Chris Southworth, secretary general of the ICC United Kingdom, seconded Wilson’s call for a transformation in the way that trade finance is conducted. 

“We can fix the trade finance gap and scale solutions if we reform laws to handle trade documents in digital form, find smarter ways of handling compliance bureaucracy, and establish a more proportionate regulatory regime for trade finance, which is low-to-zero risk, but is treated as high risk,Southworth told TFG.  

“Regulators and governments know this, and there is no reason why the trade finance gap is so large, since we know what the solutions are.  

“If governments are serious about driving the economic recovery and driving SME growth, then they must act to fix the market.”

The tightening of trade finance credit during the pandemic led to a downward spiral among smaller lenders, whereby access to trade finance was denied for SMEs outside of the lender’s most familiar sectors and territories (figure 3). 

Figure 3: Trade Finance Rejections (% of responses) – why proposals were rejected amongst SMEs

As Jolyon Ellwood-Russell, partner at British law firm Simmons & Simmons, told TFG: “There is no doubt that, despite the amount of liquidity in the world if we look at bid prices, the concept of disintermediation – whereby banks retrench to their home markets and primary customers – has only accelerated throughout COVID-19.” 

Against the backdrop of an alarming report for global trade finance, Ellwood-Russell said the ADB survey does at least offer one consolation, in that the trade finance gap opens up an opportunity for non-bank lenders, private credit, and other fintechs to lend to SMEs, given that such funding is short-term and self-liquidating.  

“This is a trend that is emerging. The natural progression of this trend is how these platforms scale. The solutions seem to be coming from the distribution programmes looking to connect SME trade assets to private debt, securitisation models, and indeed banks own balance sheet management,” said Ellwood-Russell.

As some lenders continue to retrench from the market, ECA’s are also looking to fill the gap for SMEs.

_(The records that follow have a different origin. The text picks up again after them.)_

(* ===== verification/EngineIpc.v ===== *)
(** The engine process and its client: the backend loop and frontend of
    [dlengine/server/engine_server.py], the peer-to-peer control sends of
    [dlengine/engine/llm_component.py], the message helpers of [dlengine/server/wire.py],
    the client [dlengine/server/zmq_engine_client.py], and the request operations of
    [dlengine/server/openai_server.py] that drive it.

    The engine (a Rust scheduler behind [LLMComponent]) and the binary encoding (Rust) are
    interfaces: the classes [EngineOps] and [Wire], with the laws of [WireLaws]. *)

From S2P Require Import Prelude PyStr.

(** * [wire.py] *)

Inductive SequenceStatus := WAITING | RUNNING | FINISHED | TO_BE_MIGRATED | PREFILLING.

#[export] Instance status_eq_dec : EqDecision SequenceStatus.
Proof. solve_decision. Defined.

(** [int(status)] *)
Definition status_code (s : SequenceStatus) : Z :=
  match s with WAITING => 0 | RUNNING => 1 | FINISHED => 2 | TO_BE_MIGRATED => 3 | PREFILLING => 4 end.

Definition is_terminal (s : SequenceStatus) : bool := bool_decide (s = FINISHED).

(** The encoding of packets and of their payloads; [None] is a raised exception.  A step
    output is a sequence id, its tokens and a status. *)
Class Wire (B : Type) := {
  encode_packet : Z -> B -> B;
  decode_packet : B -> option (Z * B);
  encode_stepout : Z -> list Z -> Z -> option B;
  decode_stepout : B -> option (Z * list Z * Z);
  encode_free_sequences : list Z -> pystr -> option B;
  decode_free_sequences : B -> option (list Z * pystr);
  encode_free_vision_slots : pystr -> list Z -> pystr -> option B;
  (** [pd.RequestIn.from_bytes] succeeds *)
  is_request_in : B -> bool;
  (** [pd.RequestMigrate.from_bytes(payload).metadata]: sequence id and first token *)
  migrate_metadata : B -> option (Z * Z)
}.

(** What a step output can hold: an unsigned 64-bit id and signed 32-bit tokens. *)
Definition stepout_in_range (seq_id : Z) (token_ids : list Z) : Prop :=
  (0 <= seq_id < 2 ^ 64)%Z /\ Forall (fun t => - 2 ^ 31 <= t < 2 ^ 31)%Z token_ids.

Class WireLaws (B : Type) `{Wire B} := {
  packet_roundtrip a p : decode_packet (encode_packet a p) = Some (a, p);
  stepout_roundtrip s ts st : stepout_in_range s ts ->
    exists b, encode_stepout s ts (status_code st) = Some b /\ decode_stepout b = Some (s, ts, status_code st)
}.

(** [StepOut.token_id]: the last token, 0 when there is none. *)
Definition token_id (token_ids : list Z) : Z := default 0%Z (last token_ids).

(** * Peer-to-peer control messages: [LLMComponent] *)

(** The JSON object a peer publishes. *)
Record Info := mk_info {
  i_id : option pystr; i_num_blocks : option Z; i_world_size : option Z;
  i_peer_addrs : option (list pystr); i_p2p_host : option pystr; i_p2p_port : option Z
}.

Record PeerInfo := mk_peer {
  num_blocks : Z; world_size : Z; peer_addrs : list pystr; p2p_host : pystr; p2p_port : Z
}.

(** What the registry answers: an exception, nothing, or an entity with its metadata. *)
Inductive Fetch := FetchRaises | NotFound | Found (entity_id : option pystr) (metadata : option Info).

(** A control packet on its way: the endpoint, the action and the ids. *)
Record Sent := mk_sent { s_host : pystr; s_port : Z; s_action : Z; s_ids : list Z }.

Record Component := mk_component {
  engine_id : pystr;
  has_nanoctrl : bool;
  peer_info : gmap pystr PeerInfo;
  p2p_clients : gmap pystr (pystr * Z);
  sent : list Sent
}.

(** [set_peer_info] *)
Definition set_peer_info (i : Info) (c : Component) : Component :=
  mk_component (engine_id c) (has_nanoctrl c)
    (<[default [] (i_id i) :=
       mk_peer (default 0%Z (i_num_blocks i)) (default 1%Z (i_world_size i)) (default [] (i_peer_addrs i))
               (default [] (i_p2p_host i)) (default 0%Z (i_p2p_port i))]> (peer_info c))
    (p2p_clients c) (sent c).

Definition no_info : Info := mk_info None None None None None None.

(** [engine_info.setdefault("id", ...)] *)
Definition setdefault_id (d : pystr) (i : Info) : Info :=
  mk_info (Some (default d (i_id i))) (i_num_blocks i) (i_world_size i) (i_peer_addrs i) (i_p2p_host i) (i_p2p_port i).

Carl Williamson, Head of Trade Finance at UK Export Finance told TFG: “SMEs have faced major liquidity challenges during the pandemic but international markets remain open for businesses. ECA backed finance is key to bridging the trade finance gap as some lenders retreat from riskier markets.

“Trade credit insurance and bond support are also in high demand as exporters want to secure and fulfil existing contracts. We will continue to work with lenders and brokers to ensure capital continues to flow as the UK recovers from the pandemic.”

Alexander Malaket, President at OPUS Advisory Services International Inc. added: “The latest survey results are sobering, given that trade and SMEs will both be critical to global economic recovery post-Covid. This is a clear call to action for policymakers, practitioners, innovators and other stakeholders to redouble our efforts to narrow the trade finance gap. The inclusion imperative, underscored by increasing attention to sustainability and ESG in trade further highlights the role of multilaterals in addressing market gaps, including access to timely, affordable trade financing for SMEs and developing markets.”